В студии при театре Мильтиниса существовал девиз — жестокий, но необходимый, суровый, но мудрый: «Слабый, уступи место сильному». Максимализм? В искусстве так должно быть. Цель превыше всего. Достигнуть ее могут и имеют право только одаренные, творчески сильные индивидуальности. Но там, в Паневежисе, среди судей был Мильтинис, а какое право имеет он, Иван… Ну вот, снова Мильтинис! Так, может, вспомнить хоть Питера Брука, прославленного англичанина? Он говорит: режиссер всегда обманывает, идет непроторенными, незнакомыми путями и ведет за собой других, у него нет выбора, он должен вести и одновременно изучать путь. Он хотел бы иметь право на ошибки, но актеры инстинктивно стремятся сделать из него верховного судью, потому что им в самом деле нужен верховный судья.
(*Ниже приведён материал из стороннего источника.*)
Example deref_plain :
  dereference_symlinks fs_outdir 0 "src/main.py" = Some "src/main.py".
Proof. vm_compute. reflexivity. Qed.

Example escapes_parent : escapes_root "../etc/passwd" = true.
Proof. reflexivity. Qed.

Example escapes_later : escapes_root "app/../../main.py" = true.
Proof. reflexivity. Qed.

Example stays_inside : escapes_root "app/sub/../main.py" = false.
Proof. reflexivity. Qed.

Example sample_run_result :
  (main sample_env (cli_of ["out.pex"]) 1 initial).2 = Returned None.
Proof. vm_compute. reflexivity. Qed.

Example sample_run_trace :
  trace (main sample_env (cli_of ["out.pex"]) 1 initial).1
  = [ JsonLoad; Mkdtemp; FromBinary "/usr/bin/python";
      NewPEXBuilder "/tmp/tmpAb12" (interpreter sample_builder);
      AddSource "/src/gen/main.py" "app/main.py";
      AddResource "/src/data.txt" "app/data.txt";
      Build sample_builder "out.pex";
      Rmtree "/tmp/tmpAb12" true ].
Proof. vm_compute. reflexivity. Qed.

Example sample_run_archive :
  archive_files <$> (written (main sample_env (cli_of ["out.pex"]) 1 initial).1 !! "out.pex")
  = Some (chroot sample_builder).
Proof. vm_compute. reflexivity. Qed.

Example sample_run_no_fuel :
  (main sample_env (cli_of ["out.pex"]) 0 initial).2 = Looping.
Proof. vm_compute. reflexivity. Qed.

Example sample_run_usage :
  main sample_env (cli_of []) 0 initial
  = ({| trace := [ParserError usage_message];
        scratch_dirs := ∅; written := ∅ |}, Raised (SystemExit 2)).
Proof. reflexivity. Qed.

Example escaping_run :
  (main (env_with (Some escaping_manifest) false false) (cli_of ["out.pex"]) 1 initial).2
  = Raised (EscapingDestination "../../etc/cron.d/job").
Proof. vm_compute. reflexivity. Qed.

Example optparse_help : optparse_args ["--help"] = OptHelp.
Proof. reflexivity. Qed.
(** C7 (amended). When a call of [unroll] returns, a cached unrolled
    circuit exists and holds the commands of the active circuit.  A second
    call then computes nothing: it makes and changes no list, records no
    measured mode again, and only makes [self.circuit] hold the cached list
    object, whose command sequence is the one the first call left; every
    later call leaves the program as it is.  The circuit of the second call
    is the list object of the first call only when the first call was
    itself served from the cache: a call that computes the unrolled circuit
    keeps it in a list of its own and caches a copy, another object.  By
    value the two calls give the same program. *)
Theorem unroll_idempotent (h h1 : Heap.store) (self u : Heap.TDMObject) :
  Heap.valid h self = true ->
  Heap.unroll h self = Ok (h1, u) ->
  exists c cmds,
    Heap.unrolled_circuit u = Some c /\
    h1 !! c = Some cmds /\ h1 !! Heap.circuit u = Some cmds /\
    Heap.unroll h1 u = Ok (h1, Heap.set_circuit c u) /\
    Heap.unroll h1 (Heap.set_circuit c u) = Ok (h1, Heap.set_circuit c u) /\
    (Heap.unrolled_circuit self = None -> c <> Heap.circuit u) /\
    (Heap.unrolled_circuit self <> None -> c = Heap.circuit u) /\
    unroll (Heap.contents h self) = Ok (Heap.contents h1 u) /\
    unrolled_circuit (Heap.contents h1 u) = Some (circuit (Heap.contents h1 u)) /\
    unroll (Heap.contents h1 u) = Ok (Heap.contents h1 u) /\
    Heap.contents h1 (Heap.set_circuit c u) = Heap.contents h1 u.
Proof.
  intros Hvalid Hrun. pose proof (unroll_contents h self Hvalid) as H.
  rewrite Hrun in H. destruct H as (Hval & Hvalid1 & _ & Hobj).
  pose proof (valid_inv _ _ Hvalid1) as (Hc1 & _ & Hu1).
  pose proof (unroll_caches _ _ Hval) as Hcache.
  assert (exists c, Heap.unrolled_circuit u = Some c /\
                    (Heap.unrolled_circuit self = None -> c <> Heap.circuit u) /\
                    (Heap.unrolled_circuit self <> None -> c = Heap.circuit u))
    as (c & Hc & Hnew & Hold).
  { destruct (Heap.unrolled_circuit self) as [c|] eqn:E.
    - destruct Hobj as [-> ->]. exists c. simpl. rewrite E. done.
    - destruct Hobj as (Hcirc & Hun & _). exists (S (length h)).
      rewrite Hcirc. split; [done|]. split; [lia|done]. }
  specialize (Hu1 c Hc).
  assert (h1 !!! c = h1 !!! Heap.circuit u) as Hsame.
  { unfold Heap.contents in Hcache. simpl in Hcache. rewrite Hc in Hcache. simpl in Hcache.
    by inversion Hcache. }
  exists c, (h1 !!! c).
  assert (Heap.contents h1 (Heap.set_circuit c u) = Heap.contents h1 u) as Hcont.
  { unfold Heap.contents. simpl. by rewrite Hsame. }
  split; [done|]. split; [by apply list_lookup_lookup_total_lt|].
  split; [rewrite Hsame; by apply list_lookup_lookup_total_lt|].
  split; [unfold Heap.unroll; by rewrite Hc|].
  split; [unfold Heap.unroll; simpl; by rewrite Hc|].
  split; [done|]. split; [done|]. split; [done|]. split; [done|]. split; [|done].
  rewrite (unroll_cached _ _ Hcache). by rewrite set_circuit_same.
Qed.

Lemma unroll_idempotent_witness :
  exists h1 u c,
    Heap.unroll (Heap.load Examples.doc_state).1 (Heap.load Examples.doc_state).2
    = Ok (h1, u) /\
    Heap.unrolled_circuit u = Some c /\
    Heap.unroll h1 u = Ok (h1, Heap.set_circuit c u) /\
    c <> Heap.circuit u.
Proof.
  assert (exists h1 u,
             Heap.unroll (Heap.load Examples.doc_state).1 (Heap.load Examples.doc_state).2
             = Ok (h1, u)) as (h1 & u & Hrun)
    by (eexists _, _; vm_compute; reflexivity).
  destruct (unroll_idempotent _ h1 _ u (proj1 (load_contents Examples.doc_state)) Hrun)
    as (c & cmds & Hc & _ & _ & Hsecond & _ & Hnew & _).
  exists h1, u, c. split; [exact Hrun|]. split; [exact Hc|]. split; [exact Hsecond|].
  apply Hnew. reflexivity.
Defined.
(** A run that returns went through the three stages in order. *)
Lemma main_Ok_inv (flags : FLAGS.t) (utcnow : datetime)
    (location_history : LocationHistory)
    (semantic_histories : list SemanticHistory)
    (out : list Journey * list Feature) :
  program flags utcnow location_history semantic_histories = Ok out →
  ∃ start_date end_date extracted locs correlated,
    extract_journeys fromisoformat start_date end_date semantic_histories
      = Ok extracted ∧
    locations location_history = Some locs ∧
    correlate fromisoformat flags start_date end_date
      (pytz_timezone "US/Pacific") locs extracted = Ok correlated ∧
    out = assemble isoformat (pytz_timezone "US/Pacific") correlated.
Proof.
  unfold main.
  intros H.
  apply bind_Ok_inv in H as (sd & _ & H).
  apply bind_Ok_inv in H as (ed & _ & H).
  apply bind_Ok_inv in H as (js & Hx & H).
  apply bind_Ok_inv in H as (locs & Hl & H). apply getitem_Ok in Hl.
  apply bind_Ok_inv in H as (js' & Hc & H).
  injection H as <-. by exists sd, ed, js, locs, js'.
Qed.

End Main.

(** ** The program on the example data *)

Module Checks.
Import Calendar Examples.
Разве не должно и с ним так произойти? Он сам все понимает, чувствует, дело лишь в том, что кто-то другой, более опытный, уже сказал это до него. Но разве ему не надлежит сказать что-то другое, свое собственное? Выбора не было. Права на ошибку не существовало. Согласившись и даже пожелав непомерно трудных обязанностей верховного судьи, он должен убедить актеров, что имеет на это право. Он надеялся, что убедит. Актеры приглядывались к нему точь-в-точь так же, как он к ним. Иван догадывался, что они могли думать: ну вот, наслали на нашу голову еще одного — на сей раз безымянного экспериментатора, что ж, посмотрим; за кулисами висел, очевидно еще с Нового года, самодельный плакатик с юмористическими текстами: «Режиссерские заповеди». И если бы он не был так замызган и размалеван поправками и дописками от руки, Марковский готов был бы заподозрить, что «заповеди» сочинили в расчете на него, неофита и начинающего, зеленого режиссера-дипломника. Наивные остроты сами западали в память: «Не возвеличивай себя над актером — пригодится воды напиться», «Возлюби ближнего своего, как самого себя (только не актрису!)», «Не пойманный — не вор, но не пожелай идей ближнего своего»… Иван мог бы добавить и от себя: постоянно сомневаясь, никогда ничего не создать, — но никогда не сомневается только дурак, а сомневается всегда только трус. Это был пусть не очень стройно сформулированный, но собственный его афоризм, который ему чем-то импонировал.
Спасаясь от вопросов, на которые трудным казалось ответить самому, Иван иногда отправлялся вечером в город. Он не видел там ничего привлекательного, но хотел разузнать еще что-нибудь о людях, с которыми начал работать: приглядывался к паренькам в джинсах и чем-то похожим на этих пареньков их подружкам, современная мода попадала сюда неисповедимыми путями и в забавном, иногда чуть ли не навыворот, виде, но все же попадала. Девчонки, невесть почему, перенимали мальчишеские манеры, способ поведения; бывало, и курили прямо на улице; юнцы за милую душу торчали у полуподвала, где был пивной бар, слонялись по парку, стояли группами у подъездов, у кого-нибудь за плечами обязательно свисала гитара, слышны были популярные песенки и жаргонные словечки; Иван сознавал, что это лишь поверхностное наблюдение, он видел их только в часы досуга; разумеется, днем они не бездельничают, у каждого свое занятие, он искал потом их лица в театре, но не находил, а может, не узнавал. В театре они могли выглядеть совсем иначе, — да, несомненно, в театре они выглядели совсем иначе.
Как-то после особенно тяжелой репетиции он решил выпить пива в том самом облюбованном молодежью баре. Спустился по каменной лестнице в пивную. Пока подошла его очередь, он снова внимательно приглядывался к молодым, темным при тусклом освещении лицам, к сероватому камню старинной кладки, к женщине, разливавшей ловкой рукой пиво, которое пенилось и стекало на стойку. Над головой у барменши красовалась деревянная табличка с выжженной толстомордой свиньей за столом. Свинья курила, пуская задумчивые кольца дыма: у нас не курят.
Иван стал у окна, опершись локтями о высокий столик, который только что уборщица протерла серой мокрой тряпкой; неторопливо, сдув шумную пену, цедил пиво. В окне, вырубленном вровень с тротуаром, виднелись только ноги, бесчисленные ноги прохожих, тех, что жили здесь и ходили по этому городу, и тут Ивана настигло чувство одиночества и какой-то непоправимой ошибки, неотвратимого поступка — какого? — он и сам не смог бы определить.